**Task objective:**
The expected output is every entry that follows, reproduced exactly.

**Records provided:**
(** ** Range writes *)
Definition write_operation (u : user) (s : session) (ref : OperationRef)
    : M (upload * write_ext * handle * node * snapshot) :=
  o ← get KUpload ref.(or_operation_id);
  op ← need_some o PERMISSION_DENIED;
  w ← need_some op.(o_write) PERMISSION_DENIED;
  need (bool_decide (op.(o_user) = u.(u_id)) && bool_decide (op.(o_session) = s.(s_id))) PERMISSION_DENIED;;
  need (bool_decide (op.(o_operation) = ref)) IDEMPOTENCY_MISMATCH;;
  ep ← lease_epoch;
  need (preparing op && bool_decide (w.(we_control_epoch) = ep)) OPERATION_EXPIRED;;
  '(h, _, n, cur) ← writable u s w.(we_handle);
  need (bool_decide (h.(h_busy) = Some op.(o_id)) && (h.(h_revision) =? w.(we_handle_revision))) HANDLE_BUSY;;
  for_each w.(we_fences) (λ f, _ ← validate s f; mret tt);;
  mret (op, w, h, n, cur).

(** The parts of a delta: consecutive, split exactly at block boundaries. *)
Fixpoint parts_ok (offset length size cursor : Z) (ps : list WritePart) : bool :=
  match ps with
  | [] => cursor =? length
  | p :: ps =>
      let absolute := offset + cursor in
      let expected := Z.min (length - cursor) (size - absolute mod size) in
      (0 <? expected) && (p.(wp_block_index) =? absolute / size)
      && (p.(wp_block_offset) =? absolute mod size) && (p.(wp_delta_offset) =? cursor)
      && (p.(wp_length) =? expected) && (slen p.(wp_delta_sha256) =? 32)
      && parts_ok offset length size (cursor + p.(wp_length)) ps
  end.

(** Locks gathered for a write, the indices they cover, and whether one covers the size. *)
Definition coverage : Type := list lock * list Z * bool.
Definition cover (ps : list WritePart) (acc : coverage) (k : lock) : coverage :=
  let '(locks, covered, size) := acc in
  (locks ++ [k], covered ++ (if k.(k_whole) then map wp_block_index ps else k.(k_indices)), size || k.(k_size)).
Definition given_locks (s : session) (h : handle) (ps : list WritePart) (fences : list Fence) : M coverage :=
  for_fold fences ([], [], false) (λ acc f,
    k ← validate s f;
    need (bool_decide (k.(k_handle) = h.(h_id))) PERMISSION_DENIED;;
    mret (cover ps acc k)).
Definition explicit_lock (e : env) (h : handle) (s : session) (k : lock) : bool :=
  live_lock_at e k && bool_decide (k.(k_handle) = h.(h_id)) && bool_decide (k.(k_session) = s.(s_id))
  && negb k.(k_automatic).
Definition own_locks (s : session) (h : handle) (ps : list WritePart) (acc : coverage) : M coverage :=
  e ← ask; ls ← all KLock;
  mret (fold_left (λ acc k,
    if explicit_lock e h s k && negb (bool_decide (k.(k_id) ∈ map k_id acc.1.1)) then cover ps acc k else acc) ls acc).
Definition write_locks (s : session) (h : handle) (ps : list WritePart) (fences : list Fence) (growing : bool)
    : M (list lock) :=
  acc ← given_locks s h ps fences;
  '(locks, covered, size) ← own_locks s h ps acc;
  let missing := sorted_set (List.filter (λ i, negb (bool_decide (i ∈ covered))) (map wp_block_index ps)) in
  if negb (bool_decide (missing = [])) || (growing && negb size) then
    k ← acquire (owner_of h) missing false (growing && negb size) true;
    mret (locks ++ [k])
  else mret locks.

**Reply to the exercise:**
(** ** Range writes *)
Definition write_operation (u : user) (s : session) (ref : OperationRef)
    : M (upload * write_ext * handle * node * snapshot) :=
  o ← get KUpload ref.(or_operation_id);
  op ← need_some o PERMISSION_DENIED;
  w ← need_some op.(o_write) PERMISSION_DENIED;
  need (bool_decide (op.(o_user) = u.(u_id)) && bool_decide (op.(o_session) = s.(s_id))) PERMISSION_DENIED;;
  need (bool_decide (op.(o_operation) = ref)) IDEMPOTENCY_MISMATCH;;
  ep ← lease_epoch;
  need (preparing op && bool_decide (w.(we_control_epoch) = ep)) OPERATION_EXPIRED;;
  '(h, _, n, cur) ← writable u s w.(we_handle);
  need (bool_decide (h.(h_busy) = Some op.(o_id)) && (h.(h_revision) =? w.(we_handle_revision))) HANDLE_BUSY;;
  for_each w.(we_fences) (λ f, _ ← validate s f; mret tt);;
  mret (op, w, h, n, cur).

(** The parts of a delta: consecutive, split exactly at block boundaries. *)
Fixpoint parts_ok (offset length size cursor : Z) (ps : list WritePart) : bool :=
  match ps with
  | [] => cursor =? length
  | p :: ps =>
      let absolute := offset + cursor in
      let expected := Z.min (length - cursor) (size - absolute mod size) in
      (0 <? expected) && (p.(wp_block_index) =? absolute / size)
      && (p.(wp_block_offset) =? absolute mod size) && (p.(wp_delta_offset) =? cursor)
      && (p.(wp_length) =? expected) && (slen p.(wp_delta_sha256) =? 32)
      && parts_ok offset length size (cursor + p.(wp_length)) ps
  end.

(** Locks gathered for a write, the indices they cover, and whether one covers the size. *)
Definition coverage : Type := list lock * list Z * bool.
Definition cover (ps : list WritePart) (acc : coverage) (k : lock) : coverage :=
  let '(locks, covered, size) := acc in
  (locks ++ [k], covered ++ (if k.(k_whole) then map wp_block_index ps else k.(k_indices)), size || k.(k_size)).
Definition given_locks (s : session) (h : handle) (ps : list WritePart) (fences : list Fence) : M coverage :=
  for_fold fences ([], [], false) (λ acc f,
    k ← validate s f;
    need (bool_decide (k.(k_handle) = h.(h_id))) PERMISSION_DENIED;;
    mret (cover ps acc k)).
Definition explicit_lock (e : env) (h : handle) (s : session) (k : lock) : bool :=
  live_lock_at e k && bool_decide (k.(k_handle) = h.(h_id)) && bool_decide (k.(k_session) = s.(s_id))
  && negb k.(k_automatic).
Definition own_locks (s : session) (h : handle) (ps : list WritePart) (acc : coverage) : M coverage :=
  e ← ask; ls ← all KLock;
  mret (fold_left (λ acc k,
    if explicit_lock e h s k && negb (bool_decide (k.(k_id) ∈ map k_id acc.1.1)) then cover ps acc k else acc) ls acc).
Definition write_locks (s : session) (h : handle) (ps : list WritePart) (fences : list Fence) (growing : bool)
    : M (list lock) :=
  acc ← given_locks s h ps fences;
  '(locks, covered, size) ← own_locks s h ps acc;
  let missing := sorted_set (List.filter (λ i, negb (bool_decide (i ∈ covered))) (map wp_block_index ps)) in
  if negb (bool_decide (missing = [])) || (growing && negb size) then
    k ← acquire (owner_of h) missing false (growing && negb size) true;
    mret (locks ++ [k])
  else mret locks.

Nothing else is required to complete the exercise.